The One Ingredient You Need to Build an Inclusive and Diverse Workplace

It’s 9 a.m. on International Women’s Day, and Frances Frei is wasting no time starting the morning off on a motivating foot. The Harvard Business School professor—who was most recently a senior vice president for leadership and strategy at Uber—is at WeWork’s Chelsea HQ to speak about diversity, inclusion, and trust in the workplace with Lakshmi Rengarajan, WeWork’s director of workplace connection, and the house is packed.

Frei is here to discuss how best to build an environment where people feel comfortable bringing their authentic selves forward in a group.

When there’s only one person in a room, authenticity is never a problem, and in a two-person partnership, authenticity only has what she calls “some weird contours,” or nuanced applications. But it’s really in a three-person team that authenticity becomes threatened.

“If we’re different, we tend to go toward the common ground. This is called the ‘common information effect,’” says Frei, whose 2018 TED Talk, “How to Build (and Rebuild) Trust,” has been viewed more than 3.1 million times and translated into 18 languages. “If we don’t do anything super-duper-explicitly to account for the fact that there are diverse people among us, not only is it bad for the team … you don’t get to bring the full version of yourself. You only get to bring the version of yourself that’s in common with everyone else.”

So how can a workplace go about promoting diversity, inclusion, and trust so that authenticity is not simply accepted but celebrated? Below, Frei discusses three concrete ways to effectively and respectfully welcome the authentic differences among us.

The scene at WeWork Chelsea HQ during Frances Frei’s talk on International Women’s Day (above and below).

1. Make it safe for our differences to show up.

Inclusion for one means inclusion for all, so it’s up to each individual to help everyone feel welcome. What are some practices we can employ on a day-to-day basis so our respective workspaces become more inclusive?

One audience member provides an example of a company that ceases a meeting if all participants in the meeting are men. Frei appreciates the sentiment but isn’t convinced it can foster more inclusivity in the long-term. “I want this to go away forever, not for that meeting. In environments where there are fewer women, imagine if a woman had to be in every meeting. The woman was never going to get any work done,” she says. “I don’t want the burdens of diversity to be solely shouldered by the diverse.”
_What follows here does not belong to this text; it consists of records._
(* ===== verification/MemoryStore.v ===== *)
(** * The store in memory

    [fendermint/storage/src/im.rs]: a back end that keeps an immutable map.  A transaction works on a copy of it, which
    a commit puts in its place; a mutex, the write token, lets one writer in at a time.
    Transactions of several threads are interleaved step by step. *)

From stdpp Require Import functions.
From S2P Require Import Prelude KVStore.

(** ** Transactions *)

Inductive Mode := Read | Write.
(** A mutex is poisoned when a thread panics while it holds the guard. *)
Inductive Token := Free | Held | Poisoned.

Section memory.
Context `{KVStore, !HashOrder Repr}.
Abbreviation DataMap := (gmap Namespace (gmap Repr Repr)).
(** A namespace that is not there is as good as an empty one. *)
Definition spaces_of (d : DataMap) : Spaces := λ ns, default ∅ (d !! ns).

Record InMemoryBackend := MkBackend { data : DataMap; write_token : Token; lock_writes : bool }.
Definition backend_new (lock : bool) : InMemoryBackend := MkBackend ∅ Free lock.
Definition backend_default : InMemoryBackend := backend_new true.

Record Transaction (M : Mode) := MkTx { tx_data : DataMap; tx_token : bool }.
#[global] Arguments MkTx {M} _ _.
#[global] Arguments tx_data {M} _.
#[global] Arguments tx_token {M} _.

Definition mem_get {M K V} `{!Encode K, !Decode V} (ns : Namespace) (k : K) : io (Transaction M) KVError (option V) := λ tx,
  (match tx_data tx !! ns with
   | Some m =>
       kr ← to_repr k;
       match m !! kr with
       | Some v => Some <$> from_repr v
       | None => Done None
       end
   | None => Done None
   end, tx).

(** *** Iteration *)

Record KVIter := MkIter { items : list (Repr * Repr); next : nat }.
Definition iter_new (l : list (Repr * Repr)) : KVIter := MkIter l 0.
Definition iter_empty : KVIter := iter_new [].
Definition iter_next {K V} `{!Decode K, !Decode V} (it : KVIter) : option (outcome KVError (K * V)) * KVIter :=
  match items it !! next it with
  | Some (k, v) => (Some (k ← from_repr k; (λ v, (k, v)) <$> from_repr v), MkIter (items it) (S (next it)))
  | None => (None, it)
  end.
(** Going through to the end. *)
Fixpoint drain {K V} `{!Decode K, !Decode V} (fuel : nat) (it : KVIter) : list (outcome KVError (K * V)) :=
  match fuel with
  | O => []
  | S fuel =>
      match iter_next it with
      | (Some x, it) => x :: drain fuel it
      | (None, _) => []
      end
  end.

Definition mem_iterate {M} (ns : Namespace) (tx : Transaction M) : KVIter :=
  match tx_data tx !! ns with
  | Some m => iter_new (merge_sort item_le (hash_iter m))
  | None => iter_empty
  end.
The more appropriate response, she says, would be to make the best out of every situation and vow to make it better in the future. That includes being receptive to other people’s comfort levels and advocating for them accordingly. “When you’re in a room and you’re comfortable,” she says, subtly reach out to someone who might be less comfortable and “help them be their authentic self.”

And how does one do that? Create a culture of self-disclosure and make it contagious. The more you expose your authentic self and talk about your life, the more others will feel safe doing the same.

2. Reinforce that our differences are welcomed not just tolerated.

This means prioritizing diversity and inclusion. Frei explains that diversity often focuses on our differences, while inclusion is the deliberate act of including diversity in the conversation. While this responsibility needs to codified within companies, Frei also says that anyone can get involved by keeping tabs of what they see in their day-to-day interactions.

“Watch the people who do it with grace, and copy it,” she says. Sometimes that looks like a subtle gesture in a meeting. Frei proposes one phrase that can be asked at the end of a meeting, which is: “Did we hear everything we could from your perspective?”

“Any time you’re feeling comfortable, just look around see if anyone else needs an inclusion boost,” suggests Frei, on incorporating authenticity into the workplace.

The flip side of that is praising inclusive behavior when we see it—right then, publicly, and briefly—by saying something like, “Great question because it included everyone else.”  

“Any time you’re feeling comfortable, just look around see if anyone else needs an inclusion boost,” she says. “If you just start there while we also systematize it, I think it’s going to be pretty awesome.”

3. Cherish the differences among us.

“An organization that doesn’t cherish difference is an organization where we’ll hear things like, ‘What’s the business case for diversity?’” says Frei. “The differences among us are the only thing that is going to allow us to outperform everyone else.”

This kind of organization is more in line with “meritocracies,” or companies that evaluate people on their skills and abilities without consideration of their gender, race, sexuality, physical ability, or socioeconomic status.

“I think you’re only fishing in a narrow pot, and you forgot to fish in the rest of the pond,” she says. “When someone tells me they’re a meritocracy, I say, ‘I’m sure you are, for whoever is dominant.’” If a diversity of candidates isn’t rising to the top during the hiring process, it’s not candidates’ fault—the organization is responsible.

Frei is also adamant that businesses collectively have been overindexing on thinking that diversity alone—without inclusion—is a solution in itself. “Everything is a journey,” she says. “It’s not a destination.”